MULINEX: Multilingual Web Search and Navigation

 

Joanne Capstick, Abdel Kader Diagne, Gregor Erbach, Hans Uszkoreit
German Research Center for Artificial Intelligence, Saarbrücken
Francesco Cagno, Giovanni Gadaleta – Datamat, Rome
Juan Antonio Hernandez – Grolier Interactive Europe, Paris
Rene Korte, Anne Leisenberg, Manfred Leisenberg Bertelsmann Telemedia, Gütersloh
Oliver Christ – Trados, Stuttgart and Brussels
 
http://mulinex.dfki.de/

mulinex@dfki.de
 

[Motivation] [User Requirements] [Functionality] [System Architecture] [Technologies and Resources] [Deployment and Validations] [The Road Ahead] [References]

Abstract

MULINEX is a multilingual search engine for the WWW. During the phase of document gathering, the system extracts information about documents by making use of language identification, thematic classification and automatic summarisation. In the search phase, the users’ query terms are translated in order to enable search in different languages. Search results are presented with a summary and information about the language and thematic categories to which the document belongs. Summaries and documents are translated on demand by making use of the LOGOS machine translation system. The system is to be deployed in the online services of Bertelsmann Telemedia and Grolier Interactive Europe, and supports French, German and English. The current MULINEX prototype is the first system for translingual information access integrating retrieval, summarisation and translation.

 


Keywords

translingual information retrieval, categorisation, summarisation, language identification, query translation, machine translation



1. Motivation

The Internet is rapidly changing from an English dominated medium to a multilingual information and communication service. At present navigation in this multilingual information space is still far from the ideal scenario – the ability to access, in one’s own mother tongue, the mass of multilingual documents over the Internet in a seamless and transparent fashion.

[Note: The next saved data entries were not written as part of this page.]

(* ===== verification/Sqlproxy.v ===== *)
(** * The SQL proxy: injectors, artifact cache and handler

    [internal/sqlproxy] and the injectors of [internal/sqlproxy/dialect]:
    [InjectPolicy] of the three engines as programs that call the pin store and
    the compiled-policy loader, the artifact cache they share (an [Lru]), its
    invalidation, and the HTTP handler with its status mapping. *)

From S2P Require Import Prelude Effects Lru Splice SpliceSpec PolicyStore.
From Stdlib Require Import Lia.

(** ** Data ([injector.go]) *)

(** [sqlproxy.TableRef]: the namespace is one dot-joined string. *)
Record TableRef := mkTable { Namespace : gostring; Name : gostring }.

Record CacheKey := mkKey {
  k_TenantID : gostring; k_Namespace : gostring; k_Table : gostring; k_Engine : gostring
}.

#[export] Instance CacheKey_eq_dec : EqDecision CacheKey.
Proof. solve_decision. Defined.
#[export] Instance CacheKey_countable : Countable CacheKey.
Proof.
  refine (inj_countable'
    (fun k => (k_TenantID k, k_Namespace k, k_Table k, k_Engine k))
    (fun '(a, b, c, d) => mkKey a b c d) _).
  by intros [].
Defined.

Record ArtifactEntry := mkEntry { Body : gostring; Kind : gostring }.

Definition CacheStatusHit : gostring := "hit".
Definition CacheStatusMiss : gostring := "miss".
Definition CacheStatusError : gostring := "error".

(** What an injector returns: the rewritten query or the sentinel its error
    wraps, and the cache status. *)
Record reply := mkReply {
  outcome : result sqlproxy_err gostring;
  cacheStatus : gostring
}.

Definition failure (e : sqlproxy_err) : reply := mkReply (Err e) CacheStatusError.

(** ** Programs

    The calls on [SnapshotPinReader] and [CompiledLoader]; [None] is an error,
    an empty snapshot id means no pin. *)
Inductive proxyCall :=
  | ActiveSnapshotIDForTable (ref : PolicyStore.TableRef)
  | LoadCompiled (ref : PolicyStore.TableRef).

Definition proxyR (c : proxyCall) : Type :=
  match c with
  | ActiveSnapshotIDForTable _ => option gostring
  | LoadCompiled _ => option (list CompiledPolicy)
  end.

Definition icebergRef (t : TableRef) : PolicyStore.TableRef :=
  mkTableRef [Namespace t] (Name t).

Definition cacheKey (engine tid : gostring) (t : TableRef) : CacheKey :=
  mkKey tid (Namespace t) (Name t) engine.

Section injectors.
Context {C : Type} `{!Lru CacheKey ArtifactEntry C}.

Abbreviation proxyProg := (prog proxyR (reply * C)).

(** [SpliceArtifact] of an entry, with the status of its source. *)
Definition spliceEntry (query : gostring) (entry : ArtifactEntry) (status : gostring) : reply :=
  match SpliceArtifact query (Body entry) (Kind entry) with
  | Ok rewritten => mkReply (Ok rewritten) status
  | Err e => failure e
  end.

(** The pin step: the query to go on with. *)
Definition pinned (d : PinFromDialect) (hasPinStore : bool) (query : gostring) (t : TableRef)
  : prog proxyR (result sqlproxy_err gostring) :=
  if hasPinStore then
    Do (R := proxyR) (ActiveSnapshotIDForTable (icebergRef t)) (fun r : option gostring =>
    match r with
    | None => Ret (Err ErrPolicyEngineUnavailable)
    | Some snapID =>
        if bool_decide (snapID = []) then Ret (Ok query)
        else Ret (RewriteFromForSnapshotPin query snapID d)
    end)
  else Ret (Ok query).

(** The pre-pass: some row of the engine is suspended. *)
Definition suspended (engine : gostring) (compiled : list CompiledPolicy) : bool :=
  existsb (fun cp => bool_decide (EngineKind cp = engine)
                     && bool_decide (Status cp = StatusDivergentSuspended)) compiled.

(** A row the second loop stops at. *)
Definition eligible (engine : gostring) (cp : CompiledPolicy) : bool :=
  bool_decide (EngineKind cp = engine) && bool_decide (Status cp = StatusActive)
  && negb (bool_decide (ArtifactKind cp = KindPredicate)).

Definition entryOf (cp : CompiledPolicy) : ArtifactEntry :=
  mkEntry (ArtifactBody cp) (ArtifactKind cp).

(** The second loop: the first eligible row is cached and spliced. *)
Fixpoint serveActive (engine : gostring) (key : CacheKey) (query : gostring) (cache : C)
    (compiled : list CompiledPolicy) : reply * C :=
  match compiled with
  | [] => (mkReply (Err ErrPolicyEngineUnavailable) CacheStatusMiss, cache)
  | cp :: compiled =>
      if eligible engine cp then
        (spliceEntry query (entryOf cp) CacheStatusMiss, lru_add key (entryOf cp) cache)
      else serveActive engine key query cache compiled
  end.

(** Cache, then loader: what the injectors do with the query of the pin step,
    [serve] being their loops over the loaded rows. *)
Definition lookupAndServe (engine tid query : gostring) (t : TableRef) (cache : C)
    (serve : CacheKey -> C -> list CompiledPolicy -> reply * C) : proxyProg :=
  let key := cacheKey engine tid t in
  let '(found, cache) := lru_get key cache in
  match found with
  | Some entry => Ret (spliceEntry query entry CacheStatusHit, cache)
  | None =>
      Do (R := proxyR) (LoadCompiled (icebergRef t)) (fun r : option (list CompiledPolicy) =>
      match r with
      | None => Ret (failure ErrPolicyEngineUnavailable, cache)
      | Some compiled => Ret (serve key cache compiled)
      end)
  end.

(** The two loops of [trino.go] and [spark.go]. *)
Definition prePassServe (engine query : gostring) (key : CacheKey) (cache : C)
    (compiled : list CompiledPolicy) : reply * C :=
  if suspended engine compiled then (failure ErrPolicyEngineUnavailable, cache)
  else serveActive engine key query cache compiled.

(** The one loop of [dremio.go]: a suspended row fails when it is reached. *)
Fixpoint dremioServe (query : gostring) (key : CacheKey) (cache : C)
    (compiled : list CompiledPolicy) : reply * C :=
  match compiled with
  | [] => (mkReply (Err ErrPolicyEngineUnavailable) CacheStatusMiss, cache)
  | cp :: compiled =>
      if bool_decide (EngineKind cp <> "dremio") then dremioServe query key cache compiled
      else if bool_decide (Status cp = StatusDivergentSuspended) then
        (failure ErrPolicyEngineUnavailable, cache)
      else if eligible "dremio" cp then
        (spliceEntry query (entryOf cp) CacheStatusMiss, lru_add key (entryOf cp) cache)
      else dremioServe query key cache compiled
  end.

(** An injector: tenant of the context, query, table and the shared cache. *)
Definition Injector : Type := option gostring -> gostring -> TableRef -> C -> proxyProg.

Definition TrinoInjectPolicy (hasPinStore : bool) : Injector := fun tenant query t cache =>
  match tenant with
  | None => Ret (failure ErrPolicyEngineUnavailable, cache)
  | Some tid =>
      bind (pinned PinDialectTrino hasPinStore query t) (fun r =>
      match r with
      | Err e => Ret (failure e, cache)
      | Ok query => lookupAndServe "trino" tid query t cache (prePassServe "trino" query)
      end)
  end.

Definition SparkInjectPolicy : Injector := fun tenant query t cache =>
  match tenant with
  | None => Ret (failure ErrPolicyEngineUnavailable, cache)
  | Some tid => lookupAndServe "spark" tid query t cache (prePassServe "spark" query)
  end.

Definition DremioInjectPolicy (hasPinStore : bool) : Injector := fun tenant query t cache =>
  match tenant with
  | None => Ret (failure ErrPolicyEngineUnavailable, cache)
  | Some tid =>
      bind (pinned PinDialectDremio hasPinStore query t) (fun r =>
      match r with
      | Err e => Ret (failure e, cache)
      | Ok query => lookupAndServe "dremio" tid query t cache (dremioServe query)
      end)
  end.

(** [BuildInjector]: the injectors it builds have no pin store. *)
Definition BuildInjector (engineKind : gostring) : result sqlproxy_err Injector :=
  if bool_decide (engineKind = "trino") then Ok (TrinoInjectPolicy false)
  else if bool_decide (engineKind = "spark") then Ok SparkInjectPolicy
  else if bool_decide (engineKind = "dremio") then Ok (DremioInjectPolicy false)
  else Err ErrEngineNotSupported.

(** [Cache.Invalidate]: over a snapshot of the keys. *)
Definition Invalidate (tenantID tableID : gostring) (cache : C) : C :=
  fold_left (fun c k =>
      if bool_decide (k_TenantID k = tenantID) && bool_decide (k_Table k = tableID)
      then lru_remove k c else c)
    (lru_keys cache) cache.
End injectors.
Arguments Injector : clear implicits.

(** ** The handler ([server.go]) *)

Definition maxSQLBodyBytes : N := 1048576.

(** [^[a-zA-Z0-9_-]+$]. *)
Definition identifierByte (c : ascii) : bool :=
  isUpper c || isLower c || isDigit c || bool_decide (c = "_"%char) || bool_decide (c = "-"%char).

Definition identifierRegex (s : gostring) : bool :=
  negb (bool_decide (s = [])) && forallb identifierByte s.

(** The decoded body; the principal is left out, the splicers ignore it. *)
Record sqlRequest := mkRequest { Query : gostring; Table : TableRef }.

(** A request: the tenant of its context, the path values, and the body, [None]
    when the connection fails. *)
Record httpRequest := mkHttp {
  r_tenant : option gostring; r_engine : gostring; r_prefix : gostring;
  r_body : option gostring
}.

(** A response, with the counters the request increments: failures by engine and
    reason, lookups by engine and cache status. *)
Record response := mkResponse {
  status : N;
  rewritten_query : option gostring;
  failures : list (gostring * gostring);
  lookups : list (gostring * gostring)
}.

Definition httpError (code : N) : response := mkResponse code None [] [].

(** What [errors.Is] tells apart in an injector's error. *)
Inductive injector_err :=
  | Sentinel (e : sqlproxy_err)
  | ErrAdapterStub
  | OtherErr.

Definition errorStatus (e : injector_err) : N * gostring :=
  match e with
  | Sentinel ErrPolicyEngineUnavailable => (503, "policy_engine_unavailable")
  | Sentinel ErrEngineNotSupported | ErrAdapterStub => (501, "engine_not_supported")
  | Sentinel ErrUnsupportedQueryShape => (422, "unsupported_query_shape")
  | Sentinel ErrSpliceMismatch => (422, "splice_mismatch")
  | Sentinel ErrInjectionFailed => (422, "injection_failed")
  | OtherErr => (500, "injection_failed")
  end%N.

Definition injectorError (engine : gostring) (e : injector_err) : response :=
  let '(code, reason) := errorStatus e in mkResponse code None [(engine, reason)] [].

Definition normalizeCacheStatus (s : gostring) : gostring :=
  let s := lowerWord (trimSpace s) in
  if bool_decide (s = CacheStatusHit) then CacheStatusHit
  else if bool_decide (s = CacheStatusMiss) then CacheStatusMiss
  else CacheStatusError.

Section handler.
Context {C : Type} (unmarshal : gostring -> option sqlRequest)
  (Injectors : gmap gostring (Injector C)).

(** Steps 6 to 8: the answer of the injector. *)
Definition respond (engine : gostring) (r : reply) : response :=
  match outcome r with
  | Err e => injectorError engine (Sentinel e)
  | Ok rewritten =>
      mkResponse 200 (Some rewritten) [] [(engine, normalizeCacheStatus (cacheStatus r))]
  end.

Definition handleInject (r : httpRequest) (cache : C) : prog proxyR (response * C) :=
  match r_tenant r with
  | None => Ret (httpError 500, cache)
  | Some tid =>
      if negb (identifierRegex (r_engine r)) || negb (identifierRegex (r_prefix r))
      then Ret (httpError 400, cache)
      else
        match r_body r with
        | None => Ret (httpError 400, cache)
        | Some body =>
            if (maxSQLBodyBytes <? N.of_nat (length body))%N then Ret (httpError 413, cache)
            else
              match unmarshal body with
              | None => Ret (httpError 400, cache)
              | Some req =>
                  if bool_decide (Query req = [] \/ Name (Table req) = [])
                  then Ret (httpError 400, cache)
                  else
                    match Injectors !! r_engine r with
                    | None => Ret (mkResponse 501 None [(r_engine r, "engine_not_supported")] [], cache)
                    | Some injector =>
                        bind (injector (r_tenant r) (Query req) (Table req) cache)
                          (fun '(reply, cache) => Ret (respond (r_engine r) reply, cache))
                    end
              end
        end
  end.
End handler.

1.1. Social and Economic Factors

The total number of online households in the world is expected to rise from 23.4 million (8.3 % of all households) in 1996 to more than 60 million (near 25 %) in 2000. Increased PC penetration, telecommunications deregulation, indigenous content development, and deployment of integrated services digital network (ISDN) in Europe’s and Asia’s most advanced online markets will be among the key factors driving this growth.

By the year 2000, countries outside the US (especially in Europe and Asia) will account for 46 per cent of all online households, up from 37 percent today. France, Germany, Japan and the UK will be the next largest online markets in 2000. Scandinavia and Italy will experience growth rates that are at least as large as the major markets.

MULINEX addresses some of the issues of multilinguality by developing a leading-edge application that facilitates multilingual information access with navigation and browsing, enabling effective multilingual searching on the Internet by providing translation of queries, customised summaries, and thematic classification of documents.

MULINEX processes multilingual information from the WWW and other online sources and presents it to the user in a way which facilitates finding and evaluating the desired information quickly and accurately. It does this by combining the newest information retrieval technology with advanced language technologies to improve search and navigation in the WWW.

The current MULINEX prototype is the first system for translingual information access integrating retrieval, summarisation and translation.

1.2. Consortium Objectives

The MULINEX consortium consists of five European companies, who aim to improve their competitiveness in the internet market through the development and application of advanced language technology for providing improved user-friendly web search and navigation services.

The co-ordinating partner DFKI conducts basic and application-oriented research in artificial intelligence and other fields of advanced computer science. DFKI’s Language Technology Lab applies cutting-edge language technology to a variety of application areas. It develops large scale resources such as lexicons, morphology and grammars.

The two user partners provide web services. Grolier Interactive Europe operates Club Internet and creates and hosts websites for commercial customers. Bertelsmann Telemedia defines itself as an Internet Solutions Company which provides online services and is active in the area of electronic commerce.

DATAMAT specialises in system integration, has been involved in the development of a second generation text retrieval software called Fulcrum SearchServer, which is used in the project as the basic full-text retrieval system.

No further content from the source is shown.